Exercise directions -> For this listing, the lines between the one holding "exists new, list_calls" and the one holding "(** * JSON round trip and parser termination", inclusive, must be set down exactly.

Segment Open

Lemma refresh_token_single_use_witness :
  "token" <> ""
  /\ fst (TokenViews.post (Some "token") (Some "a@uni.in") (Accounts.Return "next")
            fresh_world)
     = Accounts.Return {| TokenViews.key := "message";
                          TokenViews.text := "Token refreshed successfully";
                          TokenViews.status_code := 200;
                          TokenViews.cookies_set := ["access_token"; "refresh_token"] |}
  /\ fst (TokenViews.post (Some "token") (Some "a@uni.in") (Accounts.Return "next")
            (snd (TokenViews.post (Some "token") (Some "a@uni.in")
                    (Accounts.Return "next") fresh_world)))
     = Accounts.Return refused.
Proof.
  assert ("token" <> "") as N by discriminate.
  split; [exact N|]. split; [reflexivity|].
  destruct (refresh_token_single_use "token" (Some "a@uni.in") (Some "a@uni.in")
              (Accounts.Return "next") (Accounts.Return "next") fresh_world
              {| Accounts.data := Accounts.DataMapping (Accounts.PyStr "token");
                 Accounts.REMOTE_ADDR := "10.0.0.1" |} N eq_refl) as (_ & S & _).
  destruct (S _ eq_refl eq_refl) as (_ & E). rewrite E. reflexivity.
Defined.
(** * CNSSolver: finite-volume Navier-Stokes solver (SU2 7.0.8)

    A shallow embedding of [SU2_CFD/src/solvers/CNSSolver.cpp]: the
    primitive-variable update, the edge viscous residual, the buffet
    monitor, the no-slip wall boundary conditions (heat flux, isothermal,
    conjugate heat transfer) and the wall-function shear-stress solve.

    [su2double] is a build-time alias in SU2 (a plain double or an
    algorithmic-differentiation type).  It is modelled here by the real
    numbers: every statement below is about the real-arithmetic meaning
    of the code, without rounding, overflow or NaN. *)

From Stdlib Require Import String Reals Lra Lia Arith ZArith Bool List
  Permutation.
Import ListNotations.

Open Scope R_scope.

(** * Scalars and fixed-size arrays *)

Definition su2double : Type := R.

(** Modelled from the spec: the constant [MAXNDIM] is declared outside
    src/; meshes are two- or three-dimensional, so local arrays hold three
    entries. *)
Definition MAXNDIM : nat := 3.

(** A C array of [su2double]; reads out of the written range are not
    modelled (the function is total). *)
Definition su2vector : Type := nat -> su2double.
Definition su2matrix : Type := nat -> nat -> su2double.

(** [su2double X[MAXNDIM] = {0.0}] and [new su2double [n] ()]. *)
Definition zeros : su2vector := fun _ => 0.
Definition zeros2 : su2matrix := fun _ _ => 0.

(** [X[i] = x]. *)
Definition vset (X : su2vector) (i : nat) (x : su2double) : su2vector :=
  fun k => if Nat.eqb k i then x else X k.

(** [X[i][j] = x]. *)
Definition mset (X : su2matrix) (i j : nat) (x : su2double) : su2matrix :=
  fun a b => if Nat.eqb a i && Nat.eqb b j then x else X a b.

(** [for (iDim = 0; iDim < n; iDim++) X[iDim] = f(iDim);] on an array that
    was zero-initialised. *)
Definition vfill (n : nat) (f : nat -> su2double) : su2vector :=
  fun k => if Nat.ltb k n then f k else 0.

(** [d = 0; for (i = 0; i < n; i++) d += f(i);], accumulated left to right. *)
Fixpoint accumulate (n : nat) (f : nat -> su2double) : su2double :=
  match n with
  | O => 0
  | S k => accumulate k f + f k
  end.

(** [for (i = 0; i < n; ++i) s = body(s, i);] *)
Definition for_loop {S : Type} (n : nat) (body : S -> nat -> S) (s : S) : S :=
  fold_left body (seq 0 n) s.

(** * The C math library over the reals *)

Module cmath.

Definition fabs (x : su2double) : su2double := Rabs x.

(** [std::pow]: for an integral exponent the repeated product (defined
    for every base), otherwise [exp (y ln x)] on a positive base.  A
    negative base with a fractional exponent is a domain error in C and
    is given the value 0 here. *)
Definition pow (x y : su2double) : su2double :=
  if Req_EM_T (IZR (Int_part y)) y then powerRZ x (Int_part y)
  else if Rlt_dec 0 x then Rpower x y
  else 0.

Segment Closed
Segment Open

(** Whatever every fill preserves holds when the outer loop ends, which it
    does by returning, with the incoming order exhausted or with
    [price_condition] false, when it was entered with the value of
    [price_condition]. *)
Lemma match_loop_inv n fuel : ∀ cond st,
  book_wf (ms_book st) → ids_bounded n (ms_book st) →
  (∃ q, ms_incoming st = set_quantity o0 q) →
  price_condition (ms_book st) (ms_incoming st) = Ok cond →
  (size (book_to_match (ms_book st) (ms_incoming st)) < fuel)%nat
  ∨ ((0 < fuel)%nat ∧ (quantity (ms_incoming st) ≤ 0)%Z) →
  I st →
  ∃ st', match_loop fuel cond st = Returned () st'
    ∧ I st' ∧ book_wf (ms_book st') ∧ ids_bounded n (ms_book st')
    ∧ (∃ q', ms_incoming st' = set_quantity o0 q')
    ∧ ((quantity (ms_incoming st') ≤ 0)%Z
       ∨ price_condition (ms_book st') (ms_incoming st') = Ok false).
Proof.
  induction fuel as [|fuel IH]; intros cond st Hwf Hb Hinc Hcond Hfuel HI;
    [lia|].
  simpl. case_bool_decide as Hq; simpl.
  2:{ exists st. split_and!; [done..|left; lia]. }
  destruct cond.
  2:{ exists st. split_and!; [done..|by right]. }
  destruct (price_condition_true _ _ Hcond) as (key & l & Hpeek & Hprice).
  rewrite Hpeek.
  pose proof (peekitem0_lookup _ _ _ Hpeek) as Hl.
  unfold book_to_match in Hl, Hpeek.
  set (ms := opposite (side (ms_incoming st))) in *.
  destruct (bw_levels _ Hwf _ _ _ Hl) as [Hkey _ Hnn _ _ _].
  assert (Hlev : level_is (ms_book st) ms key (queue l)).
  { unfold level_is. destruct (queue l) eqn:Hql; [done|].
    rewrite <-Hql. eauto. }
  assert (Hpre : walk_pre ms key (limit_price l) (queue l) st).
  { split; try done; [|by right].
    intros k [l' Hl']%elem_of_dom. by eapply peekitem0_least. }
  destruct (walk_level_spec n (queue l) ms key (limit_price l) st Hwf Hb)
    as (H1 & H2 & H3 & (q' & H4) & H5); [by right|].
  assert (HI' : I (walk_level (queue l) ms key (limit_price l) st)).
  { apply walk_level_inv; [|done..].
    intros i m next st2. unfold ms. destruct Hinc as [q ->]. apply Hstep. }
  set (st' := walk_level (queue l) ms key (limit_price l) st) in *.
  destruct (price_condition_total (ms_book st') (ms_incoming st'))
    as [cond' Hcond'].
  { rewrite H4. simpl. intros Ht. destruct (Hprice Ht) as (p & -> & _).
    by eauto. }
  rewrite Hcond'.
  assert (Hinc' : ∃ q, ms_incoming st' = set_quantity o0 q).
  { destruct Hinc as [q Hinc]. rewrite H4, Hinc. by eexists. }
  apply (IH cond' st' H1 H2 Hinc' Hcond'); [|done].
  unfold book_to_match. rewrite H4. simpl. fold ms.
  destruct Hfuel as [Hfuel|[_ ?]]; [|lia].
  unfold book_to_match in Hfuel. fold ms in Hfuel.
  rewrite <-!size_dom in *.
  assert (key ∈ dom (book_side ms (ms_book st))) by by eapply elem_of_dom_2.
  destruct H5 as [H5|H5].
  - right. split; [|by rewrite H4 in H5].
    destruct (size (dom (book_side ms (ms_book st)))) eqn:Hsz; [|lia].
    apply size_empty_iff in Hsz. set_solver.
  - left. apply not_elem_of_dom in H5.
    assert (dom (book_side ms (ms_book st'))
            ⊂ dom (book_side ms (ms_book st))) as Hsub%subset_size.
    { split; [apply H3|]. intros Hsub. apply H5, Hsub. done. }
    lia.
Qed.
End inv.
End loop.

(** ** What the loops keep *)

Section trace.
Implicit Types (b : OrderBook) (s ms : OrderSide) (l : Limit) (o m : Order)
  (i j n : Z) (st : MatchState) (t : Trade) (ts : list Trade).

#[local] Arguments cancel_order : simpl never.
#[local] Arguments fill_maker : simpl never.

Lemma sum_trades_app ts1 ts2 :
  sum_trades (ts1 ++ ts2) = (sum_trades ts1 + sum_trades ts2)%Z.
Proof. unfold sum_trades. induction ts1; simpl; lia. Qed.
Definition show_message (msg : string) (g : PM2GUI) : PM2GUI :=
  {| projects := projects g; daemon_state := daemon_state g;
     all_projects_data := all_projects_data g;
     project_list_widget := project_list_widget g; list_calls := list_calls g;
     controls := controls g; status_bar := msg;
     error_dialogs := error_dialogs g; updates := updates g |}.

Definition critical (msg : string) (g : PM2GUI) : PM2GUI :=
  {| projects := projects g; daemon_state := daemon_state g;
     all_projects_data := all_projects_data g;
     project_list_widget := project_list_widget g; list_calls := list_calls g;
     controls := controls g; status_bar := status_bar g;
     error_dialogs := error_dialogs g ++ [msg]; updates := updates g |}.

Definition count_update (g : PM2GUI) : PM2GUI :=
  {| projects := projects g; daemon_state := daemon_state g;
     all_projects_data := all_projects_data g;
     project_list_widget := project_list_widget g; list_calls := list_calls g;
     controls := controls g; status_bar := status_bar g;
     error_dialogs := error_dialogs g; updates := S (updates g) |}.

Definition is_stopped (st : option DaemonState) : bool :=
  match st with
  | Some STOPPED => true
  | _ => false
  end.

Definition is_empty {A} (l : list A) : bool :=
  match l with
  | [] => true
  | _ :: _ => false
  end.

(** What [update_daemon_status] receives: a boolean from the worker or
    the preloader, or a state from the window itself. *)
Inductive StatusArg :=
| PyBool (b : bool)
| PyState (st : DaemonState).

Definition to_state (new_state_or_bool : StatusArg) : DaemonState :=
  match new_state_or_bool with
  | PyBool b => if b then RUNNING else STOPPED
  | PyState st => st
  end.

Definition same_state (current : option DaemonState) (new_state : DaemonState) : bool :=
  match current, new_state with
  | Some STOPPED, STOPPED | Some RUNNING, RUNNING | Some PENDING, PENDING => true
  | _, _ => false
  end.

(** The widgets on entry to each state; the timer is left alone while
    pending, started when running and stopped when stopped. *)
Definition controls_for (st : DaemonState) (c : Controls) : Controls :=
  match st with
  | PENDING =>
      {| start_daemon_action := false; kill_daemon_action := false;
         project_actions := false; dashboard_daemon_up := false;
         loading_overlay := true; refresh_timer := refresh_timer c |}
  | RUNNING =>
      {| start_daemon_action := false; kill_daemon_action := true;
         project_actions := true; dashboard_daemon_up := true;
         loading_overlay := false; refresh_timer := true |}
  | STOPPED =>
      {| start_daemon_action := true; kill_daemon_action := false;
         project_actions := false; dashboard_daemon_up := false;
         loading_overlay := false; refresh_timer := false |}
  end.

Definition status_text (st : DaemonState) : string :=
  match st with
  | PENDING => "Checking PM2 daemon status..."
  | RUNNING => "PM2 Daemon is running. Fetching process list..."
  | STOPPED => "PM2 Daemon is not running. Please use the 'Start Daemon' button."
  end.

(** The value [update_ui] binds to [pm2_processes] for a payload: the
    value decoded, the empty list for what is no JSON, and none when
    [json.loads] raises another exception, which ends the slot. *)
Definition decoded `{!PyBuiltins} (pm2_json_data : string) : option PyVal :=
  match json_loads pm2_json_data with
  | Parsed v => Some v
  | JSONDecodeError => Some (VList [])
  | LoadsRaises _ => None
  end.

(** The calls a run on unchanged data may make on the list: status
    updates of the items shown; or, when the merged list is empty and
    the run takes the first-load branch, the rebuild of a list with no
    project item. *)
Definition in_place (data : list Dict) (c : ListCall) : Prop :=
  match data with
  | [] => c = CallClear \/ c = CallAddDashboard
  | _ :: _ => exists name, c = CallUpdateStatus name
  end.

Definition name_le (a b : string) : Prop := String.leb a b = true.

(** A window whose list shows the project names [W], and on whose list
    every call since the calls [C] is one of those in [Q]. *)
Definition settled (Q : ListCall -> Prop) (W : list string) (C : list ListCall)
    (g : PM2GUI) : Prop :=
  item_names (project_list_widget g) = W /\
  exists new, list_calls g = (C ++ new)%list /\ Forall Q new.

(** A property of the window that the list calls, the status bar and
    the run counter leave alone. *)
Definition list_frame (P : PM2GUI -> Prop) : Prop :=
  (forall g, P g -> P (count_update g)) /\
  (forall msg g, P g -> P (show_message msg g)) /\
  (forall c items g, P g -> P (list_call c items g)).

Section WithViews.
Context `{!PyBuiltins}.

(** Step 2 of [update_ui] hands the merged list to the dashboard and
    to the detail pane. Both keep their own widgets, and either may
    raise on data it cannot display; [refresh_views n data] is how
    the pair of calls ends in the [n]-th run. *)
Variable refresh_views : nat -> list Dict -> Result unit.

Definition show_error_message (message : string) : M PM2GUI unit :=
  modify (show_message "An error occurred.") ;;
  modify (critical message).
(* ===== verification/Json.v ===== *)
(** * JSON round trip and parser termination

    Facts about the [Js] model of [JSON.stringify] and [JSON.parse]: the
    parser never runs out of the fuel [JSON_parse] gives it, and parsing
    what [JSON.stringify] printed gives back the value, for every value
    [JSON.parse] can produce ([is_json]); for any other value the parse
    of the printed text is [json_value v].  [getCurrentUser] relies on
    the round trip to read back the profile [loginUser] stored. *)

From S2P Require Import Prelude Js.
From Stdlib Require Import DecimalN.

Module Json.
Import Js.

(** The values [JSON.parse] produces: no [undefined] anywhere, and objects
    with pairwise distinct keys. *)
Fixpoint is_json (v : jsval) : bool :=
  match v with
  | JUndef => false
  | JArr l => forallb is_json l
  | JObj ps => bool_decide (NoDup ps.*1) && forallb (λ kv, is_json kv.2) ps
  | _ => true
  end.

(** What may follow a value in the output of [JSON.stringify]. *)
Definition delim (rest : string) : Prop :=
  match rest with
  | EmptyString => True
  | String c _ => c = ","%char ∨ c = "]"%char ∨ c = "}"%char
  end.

Segment Closed

The answer ->
  exists new, list_calls g = (C ++ new)%list /\ Forall Q new.

(** A property of the window that the list calls, the status bar and
    the run counter leave alone. *)
Definition list_frame (P : PM2GUI -> Prop) : Prop :=
  (forall g, P g -> P (count_update g)) /\
  (forall msg g, P g -> P (show_message msg g)) /\
  (forall c items g, P g -> P (list_call c items g)).

Section WithViews.
Context `{!PyBuiltins}.

(** Step 2 of [update_ui] hands the merged list to the dashboard and
    to the detail pane. Both keep their own widgets, and either may
    raise on data it cannot display; [refresh_views n data] is how
    the pair of calls ends in the [n]-th run. *)
Variable refresh_views : nat -> list Dict -> Result unit.

Definition show_error_message (message : string) : M PM2GUI unit :=
  modify (show_message "An error occurred.") ;;
  modify (critical message).
(* ===== verification/Json.v ===== *)
(** * JSON round trip and parser termination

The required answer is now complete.